## Action item
Print nothing but the lines below starting at the line that holds "Lemma str_of_Z_no_dash (z" and ending at the line that holds "with (path ++", including both, each exactly as written.

## Available data
Lemma lift_answers st r : answers st (Main.lift st r).
Proof. apply unchanged_answers, lift_frame. Qed.

Lemma lift_quiet st r : quiet st (Main.lift st r).
Proof. destruct (lift_frame st r) as [_ [H2 [H3 _]]]. now split. Qed.

Lemma catchInvokeTo_answers st n id error :
  answers st (Main.catchInvokeTo st n id error).
Proof.
  destruct (catchInvokeTo_frame st n id error) as [H1 _].
  exists [(n, Fulfilled VUndefined)]. split; [exact H1|].
  constructor; [now exists VUndefined | constructor].
Qed.

Lemma catchInvokeTo_quiet st n id error :
  quiet st (Main.catchInvokeTo st n id error).
Proof. destruct (catchInvokeTo_frame st n id error) as [_ H]. exact H. Qed.

Lemma continue_answers st m : answers st (Main.continue st m).
Proof.
  unfold Main.continue. destruct (Main.outcome m) as [v|e].
  - exists [(Main.invocation m, Fulfilled v)].
    split; [reflexivity|]. constructor; [now exists v | constructor].
  - apply catchInvokeTo_answers.
Qed.

Lemma continue_quiet st m : quiet st (Main.continue st m).
Proof.
  unfold Main.continue. destruct (Main.outcome m) as [v|e].
  - now split.
  - apply catchInvokeTo_quiet.
Qed.

Lemma drain_answers rounds st : answers st (Main.drain rounds st).
Proof.
  revert st. induction rounds as [|k IH]; intro st; simpl.
  - now apply unchanged_answers.
  - destruct (Main.microtasks st) as [|m rest] eqn:E.
    + now apply unchanged_answers.
    + eapply answers_trans; [|apply IH].
      eapply answers_trans; [|apply continue_answers].
      now apply unchanged_answers.
Qed.

Lemma drain_quiet rounds st : quiet st (Main.drain rounds st).
Proof.
  revert st. induction rounds as [|k IH]; intro st; simpl.
  - now split.
  - destruct (Main.microtasks st) as [|m rest] eqn:E.
    + now split.
    + eapply quiet_trans; [|apply IH].
      eapply quiet_trans; [|apply continue_quiet]. now split.
Qed.

(** Whatever the hub receives, every answer it gives to a caller of
    invoke-to is a fulfilment: no path of the handler rejects. *)
Lemma handleInvokeTo_answers st sender channel options :
  answers st (Main.handleInvokeTo w st sender channel options).
Proof.
  unfold Main.handleInvokeTo. simpl.
  destruct (Main.resolveTarget w _ options) as [id|error].
  - destruct (Main.sendError w _); simpl; now apply unchanged_answers.
  - eapply answers_trans; [|apply catchInvokeTo_answers].
    now apply unchanged_answers.
Qed.

Lemma task_answers st ev : answers st (Main.task w st ev).
Proof.
  destruct ev as [sender channel options|rid responseData error
                 |sender channel options|t|]; simpl.
  - apply handleInvokeTo_answers.
  - unfold Main.handleReplyTo. destruct rid as [id|].
    + destruct (truthy error); apply lift_answers.
    + now apply unchanged_answers.
  - apply unchanged_answers. unfold Main.handleSendTo.
    destruct (Main.resolveTarget w st options); [|reflexivity].
    destruct (Main.sendError w _); reflexivity.
  - unfold Main.fireTimer.
    destruct (find (fun p => Nat.eqb (fst p) t) (Main.timers st))
      as [[t' id]|];
      [|now apply unchanged_answers].
    apply unchanged_answers. simpl.
    now destruct (lift_frame (Main.clearTimeout st t)
                    (Base.rejectPendingRequest (Main.service st) id
                                               (VError "Request timeout")))
      as [-> _].
  - apply lift_answers.
Qed.

Lemma dispatch_answers st ev : answers st (Main.dispatch w st ev).
Proof.
  unfold Main.dispatch.
  eapply answers_trans; [apply task_answers | apply drain_answers].
Qed.

Lemma fulfilled_only (evs : list Main.event) st :
  Forall Main.fulfilled (Main.returned st) ->
  Forall Main.fulfilled (Main.returned (Main.runAll w st evs)).
Proof.
  revert st. induction evs as [|ev evs IH]; intros st H; simpl; [exact H|].
  apply IH. destruct (dispatch_answers st ev) as [extra [E F]].
  rewrite E. apply Forall_app; auto.
Qed.

(** *** Microtasks run to completion *)

Lemma applyEffect_queue st e :
length (Main.microtasks (Main.applyEffect st e))
<= length (Main.microtasks st)
   + match e with Base.Call _ _ => 1 | Base.ClearTimeout _ => 0 end.
Proof.
destruct e as [t|[n|n] v]; simpl; try lia;
  unfold Main.settlePromise; destruct (Main.suspended _ n); simpl;
  rewrite ?length_app; simpl; lia.
Qed.

Lemma settling_budget st (s : Base.BaseIpcService Main.continuation)
      (t : option Timer) (k : Main.continuation) (v : value) :
length (Base.pendingRequests s)
< length (Base.pendingRequests (Main.service st)) ->
Main.budgetOf (Main.lift st (Base.clearIfSet t ++ [Base.Call k v], s))
<= Main.budgetOf st.
Proof.
intro Hlt. unfold Main.budgetOf.
destruct (lift_frame st (Base.clearIfSet t ++ [Base.Call k v], s))
  as [_ [_ [_ ->]]].
unfold Main.lift. simpl. rewrite fold_left_app. simpl.
pose proof (applyEffect_queue
              (fold_left Main.applyEffect (Base.clearIfSet t)
                         (Main.withService st s))
              (Base.Call k v)) as Hq.
assert (Hc : Main.microtasks
               (fold_left Main.applyEffect (Base.clearIfSet t)
                          (Main.withService st s))
             = Main.microtasks st) by (destruct t; reflexivity).
rewrite Hc in Hq. simpl in Hq. lia.
Qed.

Lemma reject_budget st id error :
Main.budgetOf
  (Main.lift st (Base.rejectPendingRequest (Main.service st) id error))
<= Main.budgetOf st.
Proof.
unfold Base.rejectPendingRequest.
destruct (Base.get (Base.pendingRequests (Main.service st)) id) as [pr|] eqn:E.
- apply settling_budget. simpl. now apply delete_present_length with pr.
- unfold Main.lift, Main.budgetOf. simpl. now destruct st.
Qed.

Lemma continue_budget st m : Main.budgetOf (Main.continue st m) <= Main.budgetOf st.
Proof.
unfold Main.continue. destruct (Main.outcome m) as [v|e].
- apply Nat.le_refl.
- unfold Main.catchInvokeTo.
  exact (reject_budget st (Main.correlation m) e).
Qed.

Lemma drain_empties rounds st :
Main.budgetOf st <= rounds -> Main.microtasks (Main.drain rounds st) = [].
Proof.
revert st. induction rounds as [|k IH]; intros st H; simpl.
- unfold Main.budgetOf in H.
  destruct (Main.microtasks st); [reflexivity | simpl in H; lia].
- destruct (Main.microtasks st) as [|m rest] eqn:E; [exact E|].
  apply IH.
  pose proof (continue_budget (Main.withLoop st (Main.awaiting st) rest) m).
  unfold Main.budgetOf in *. rewrite E in H. simpl in *. lia.
Qed.

(** After every turn of the loop the microtask queue is empty. *)
Lemma dispatch_quiescent st ev : Main.microtasks (Main.dispatch w st ev) = [].
Proof. apply drain_empties, Nat.le_refl. Qed.

Lemma drain_idle rounds st : Main.microtasks st = [] -> Main.drain rounds st = st.
Proof. intro H. destruct rounds; simpl; [|rewrite H]; reflexivity. Qed.

(** *** Unresolved targets *)

Lemma resolveTarget_unresolved st options :
Main.nonzero (Main.targetWebContentsId st options) = None ->
Main.resolveTarget w st options = inr (VError "webContentsId is required").
Proof. unfold Main.resolveTarget. now intros ->. Qed.

(** With no usable target identifier the invoke-to handler forwards
    nothing and lets no error out; its caller is answered [undefined]. *)
Lemma handleInvokeTo_unresolved st sender channel options :
Main.nonzero (Main.targetWebContentsId st options) = None ->
let st' := Main.dispatch w st (Main.InvokeToMessage sender channel options) in
Main.forwarded st' = Main.forwarded st
/\ Main.uncaught st' = Main.uncaught st
/\ exists extra,
    Main.returned st'
    = Main.returned st
        ++ (Main.invocations st, Fulfilled VUndefined) :: extra.
Proof.
intros H st'. subst st'. unfold Main.dispatch.
set (st1 := Main.task w st (Main.InvokeToMessage sender channel options)).
assert (H1 : Main.forwarded st1 = Main.forwarded st
             /\ Main.uncaught st1 = Main.uncaught st
             /\ Main.returned st1
                = Main.returned st
                    ++ [(Main.invocations st, Fulfilled VUndefined)]).
{ subst st1. simpl. unfold Main.handleInvokeTo. simpl.
  unfold Main.resolveTarget, Main.targetWebContentsId in *. simpl.
  rewrite H.
  match goal with
  | |- context [Main.catchInvokeTo ?a ?b ?c ?d] =>
      destruct (catchInvokeTo_frame a b c d) as [R [F U]]
  end.
  rewrite R, F, U. auto. }
destruct H1 as [F1 [U1 R1]].
destruct (drain_quiet (Main.budgetOf st1) st1) as [F2 U2].
destruct (drain_answers (Main.budgetOf st1) st1) as [extra [R2 _]].
rewrite F2, U2, R2, R1, F1, U1. repeat split.
exists extra. now rewrite <- app_assoc.
Qed.

(** On the send-to path the same condition throws out of the listener. *)
Lemma handleSendTo_unresolved st sender channel options :
Main.nonzero (Main.targetWebContentsId st options) = None ->
let st' := Main.dispatch w st (Main.SendToMessage sender channel options) in
Main.forwarded st' = Main.forwarded st
/\ Main.uncaught st'
   = Main.uncaught st ++ [VError "webContentsId is required"].
Proof.
intros H st'. subst st'. unfold Main.dispatch.
set (st1 := Main.task w st (Main.SendToMessage sender channel options)).
assert (H1 : st1 = Main.withUncaught st
                     (Main.uncaught st ++ [VError "webContentsId is required"])).
{ subst st1. simpl. unfold Main.handleSendTo.
  now rewrite (resolveTarget_unresolved st options H). }
destruct (drain_quiet (Main.budgetOf st1) st1) as [F2 U2].
rewrite F2, U2, H1. simpl. now split.
Qed.

(** *** Routing by channel name *)

Lemma wrapChannel_prefix {K K' : Type} (s : Base.BaseIpcService K)
      (s' : Base.BaseIpcService K') (c : string) :
Base.ipcChannelPrefix (Base.options s) = Base.ipcChannelPrefix (Base.options s') ->
Base.wrapChannel s c = Base.wrapChannel s' c.
Proof. unfold Base.wrapChannel. now intros ->. Qed.

Lemma wrapChannel_differ {K : Type} (s : Base.BaseIpcService K) (a b : string) :
a <> b -> (Base.wrapChannel s a =? Base.wrapChannel s b) = false.
Proof.
intro H. apply String.eqb_neq. intro E. apply H.
unfold Base.wrapChannel in E. now apply append_cancel_l in E.
Qed.

Lemma route_invoke_to (s : Base.BaseIpcService Main.continuation) :
Main.route s (Base.wrapChannel s (scoped IpcChannelType.Internal "invoke-to"))
= Some Main.InvokeTo.
Proof. unfold Main.route, Main.init. simpl. now rewrite String.eqb_refl. Qed.

Lemma route_reply_to (s : Base.BaseIpcService Main.continuation) :
Main.route s (Base.wrapChannel s (scoped IpcChannelType.Internal "reply-to"))
= Some Main.ReplyTo.
Proof.
unfold Main.route, Main.init. simpl.
rewrite wrapChannel_differ by discriminate.
now rewrite String.eqb_refl.
Qed.

(** *** A forwarded call *)

Lemma resolveTarget_same st st' options :
Main.getWebContentsId st' = Main.getWebContentsId st ->
Main.resolveTarget w st' options = Main.resolveTarget w st options.
Proof.
intro H. unfold Main.resolveTarget, Main.targetWebContentsId. now rewrite H.
Qed.
(** Each chunk built from position [start] on comes from the piece at its
    own position, trimmed, and carries the hash of that position and text. *)
Lemma chunk_pieces_spec (u ttl : string) (pieces : list string) :
  ∀ (start : nat) (c : Chunk),
    c ∈ chunk_pieces u ttl start pieces →
    (start ≤ order c)%nat
    ∧ (∃ piece, pieces !! (order c - start)%nat = Some piece
                ∧ text c = strip piece)
    ∧ text c ≠ ""
    ∧ url c = u
    ∧ chunk_id c = chunk_hash u (order c) (take_str 40 (text c)).
Proof.
  induction pieces as [|piece rest IH]; intros start c Hin; simpl in Hin.
  - inversion Hin.
  - assert (Hrest : c ∈ chunk_pieces u ttl (S start) rest →
              (start ≤ order c)%nat
              ∧ (∃ p, (piece :: rest) !! (order c - start)%nat = Some p
                      ∧ text c = strip p)
              ∧ text c ≠ "" ∧ url c = u
              ∧ chunk_id c = chunk_hash u (order c) (take_str 40 (text c))).
    { intros Hc. destruct (IH _ _ Hc) as (Hle & (p & Hp & Ht) & Hne & Hu & Hid).
      split; [lia|]. split; [|auto].
      exists p. split; [|exact Ht].
      replace (order c - start)%nat with (S (order c - S start)) by lia.
      exact Hp. }
    destruct (truthy (strip piece)) eqn:Htruthy; simpl in Hin.
    + apply elem_of_cons in Hin as [->|Hin]; [|auto].
      simpl. split; [lia|]. split.
      * exists piece. rewrite Nat.sub_diag. auto.
      * split; [|auto]. intros Hempty. rewrite Hempty in Htruthy. discriminate.
    + auto.
Qed.
Lemma digits_only (c : ascii) (d : Decimal.uint) :
  Py.has_char c (NilEmpty.string_of_uint d) = true → Py.isdigit c = true.
Proof.
  induction d; cbn [Py.has_char NilEmpty.string_of_uint]; [done|..];
    (intros H; apply orb_true_iff in H as [H|H]; [|by apply IHd];
     by apply Ascii.eqb_eq in H as <-).
Qed.

Lemma strip_no_space (s : string) :
  (∀ c, Py.has_char c s = true → Py.isspace c = false) → Py.strip s = s.
Proof.
  intros Hs. unfold Py.strip.
  assert (Py.lstrip s = s) as ->.
  { destruct s as [|c s]; [done|]. simpl. rewrite Hs; [done|].
    simpl. by rewrite Ascii.eqb_refl. }
  induction s as [|c s IH]; [done|]. simpl.
  rewrite IH.
  - rewrite (Hs c); [|simpl; by rewrite Ascii.eqb_refl].
    by rewrite andb_false_r.
  - intros c' Hc'. apply Hs. simpl. by rewrite Hc', orb_true_r.
Qed.

Lemma digit_not_space (c : ascii) : Py.isdigit c = true → Py.isspace c = false.
Proof.
  unfold Py.isdigit, Py.isspace. intros H.
  apply andb_true_iff in H as [H1 H2]. apply N.leb_le in H1, H2.
  apply orb_false_iff. split; apply andb_false_iff.
  - right. apply N.leb_gt. lia.
  - right. apply N.leb_gt. lia.
Qed.

Lemma to_uint_string_nonempty (p : positive) :
  ∃ c r, NilEmpty.string_of_uint (Pos.to_uint p) = String c r ∧ Py.isdigit c = true.
Proof.
  pose proof (DecimalPos.Unsigned.to_uint_nonnil p) as Hnn.
  destruct (Pos.to_uint p); [done|..]; simpl; eauto.
Qed.

(** [int(str(z)) = z] *)
Lemma int_str_of_Z (z : Z) : Py.int (Py.str_of_Z z) = Ok z.
Proof.
  unfold Py.str_of_Z.
  pose proof (DecimalZ.of_to z) as Hz.
  destruct z as [|p|p]; [done|..]; simpl in *.
  - pose proof (DecimalPos.Unsigned.to_uint_nonnil p) as Hnn.
    assert (NilZero.string_of_uint (Pos.to_uint p)
            = NilEmpty.string_of_uint (Pos.to_uint p)) as -> by (by destruct (Pos.to_uint p)).
    unfold Py.int. rewrite strip_no_space
      by (intros c Hc; by apply digit_not_space, (digits_only c (Pos.to_uint p))).
    destruct (to_uint_string_nonempty p) as (c & r & Hstr & Hc).
    assert (Ascii.eqb c "-" = false ∧ Ascii.eqb c "+" = false) as [Hm Hp].
    { split; apply Ascii.eqb_neq; intros ->; done. }
    rewrite Hstr, Hm, Hp, <- Hstr.
    rewrite int_digits_uint by (by left). rewrite uint_val_of_uint.
    unfold Z.of_uint. by rewrite DecimalPos.Unsigned.of_to.
  - pose proof (DecimalPos.Unsigned.to_uint_nonnil p) as Hnn.
    assert (NilZero.string_of_uint (Pos.to_uint p)
            = NilEmpty.string_of_uint (Pos.to_uint p)) as -> by (by destruct (Pos.to_uint p)).
    unfold Py.int. rewrite strip_no_space.
    + simpl. rewrite int_digits_uint by (by left). rewrite uint_val_of_uint.
      unfold Z.of_uint. by rewrite DecimalPos.Unsigned.of_to.
    + intros c Hc. cbn [Py.has_char] in Hc. apply orb_true_iff in Hc as [Hc|Hc].
      * by apply Ascii.eqb_eq in Hc as <-.
      * by apply digit_not_space, (digits_only c (Pos.to_uint p)).
Qed.

Lemma str_of_Z_no_dash (z : Z) : 0 ≤ z → Py.has_char "-" (Py.str_of_Z z) = false.
Proof.
  intros Hz. unfold Py.str_of_Z.
  destruct z as [|p|p]; [done| |lia]. simpl.
  assert (NilZero.string_of_uint (Pos.to_uint p)
          = NilEmpty.string_of_uint (Pos.to_uint p)) as ->.
  { pose proof (DecimalPos.Unsigned.to_uint_nonnil p). by destruct (Pos.to_uint p). }
  destruct (Py.has_char "-" _) eqn:H; [|done].
  by apply digits_only in H.
Qed.

(** The text written for the target lines is read back when the path has no
    colon and the first line number is not negative. *)
Lemma target_file_lines_roundtrip (fl : Corpus.file_lines) :
  match fl with
  | Some (path, (a, _)) => Py.contains ":" path = false ∧ 0 ≤ a
  | None => True
  end →
  Corpus.str_to_target_file_lines (Corpus.target_file_lines_to_str fl) = Ok fl.
Proof.
  destruct fl as [[path [a b]]|]; [|done]. rewrite contains_char. intros [Hpath Ha].
  simpl.
  change (path ++ ":" ++ Py.str_of_Z a ++ "-" ++ Py.str_of_Z b)
    with (path ++ String ":" (Py.str_of_Z a ++ String "-" (Py.str_of_Z b))).
  assert (Py.is_empty (path ++ String ":" (Py.str_of_Z a ++ String "-" (Py.str_of_Z b))) = false)
    as -> by (by destruct path).
  rewrite split1_first by done.
  rewrite split1_first by (by apply str_of_Z_no_dash).
  by rewrite !int_str_of_Z.
Qed.

Lemma states_roundtrip (sts : list Corpus.TestcaseState) :
  mapR Corpus.state_of_name (Corpus.state_str <$> sts) = Ok sts.
Proof.
  induction sts as [|s sts IH]; [done|].
  rewrite fmap_cons. cbn [mapR]. rewrite IH. by destruct s.
Qed.

Section RoundTripProps.

Import Corpus.

Context {UsageDict : Type}.
Variable usage_nonempty : UsageDict → bool.
Variable format_usage_dict : UsageDict → string.
Variable parse_usage_dict : string → result UsageDict.

Abbreviation save_to_disk := (Corpus.save_to_disk usage_nonempty format_usage_dict).
Abbreviation to_dict := (Corpus.to_dict usage_nonempty format_usage_dict).
Abbreviation load_from_file := (Corpus.load_from_file parse_usage_dict).
Abbreviation usage_reloads :=
  (Corpus.usage_reloads usage_nonempty format_usage_dict parse_usage_dict).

## Result of this task
Lemma str_of_Z_no_dash (z : Z) : 0 ≤ z → Py.has_char "-" (Py.str_of_Z z) = false.
Proof.
  intros Hz. unfold Py.str_of_Z.
  destruct z as [|p|p]; [done| |lia]. simpl.
  assert (NilZero.string_of_uint (Pos.to_uint p)
          = NilEmpty.string_of_uint (Pos.to_uint p)) as ->.
  { pose proof (DecimalPos.Unsigned.to_uint_nonnil p). by destruct (Pos.to_uint p). }
  destruct (Py.has_char "-" _) eqn:H; [|done].
  by apply digits_only in H.
Qed.

(** The text written for the target lines is read back when the path has no
    colon and the first line number is not negative. *)
Lemma target_file_lines_roundtrip (fl : Corpus.file_lines) :
  match fl with
  | Some (path, (a, _)) => Py.contains ":" path = false ∧ 0 ≤ a
  | None => True
  end →
  Corpus.str_to_target_file_lines (Corpus.target_file_lines_to_str fl) = Ok fl.
Proof.
  destruct fl as [[path [a b]]|]; [|done]. rewrite contains_char. intros [Hpath Ha].
  simpl.
  change (path ++ ":" ++ Py.str_of_Z a ++ "-" ++ Py.str_of_Z b)
    with (path ++ String ":" (Py.str_of_Z a ++ String "-" (Py.str_of_Z b))).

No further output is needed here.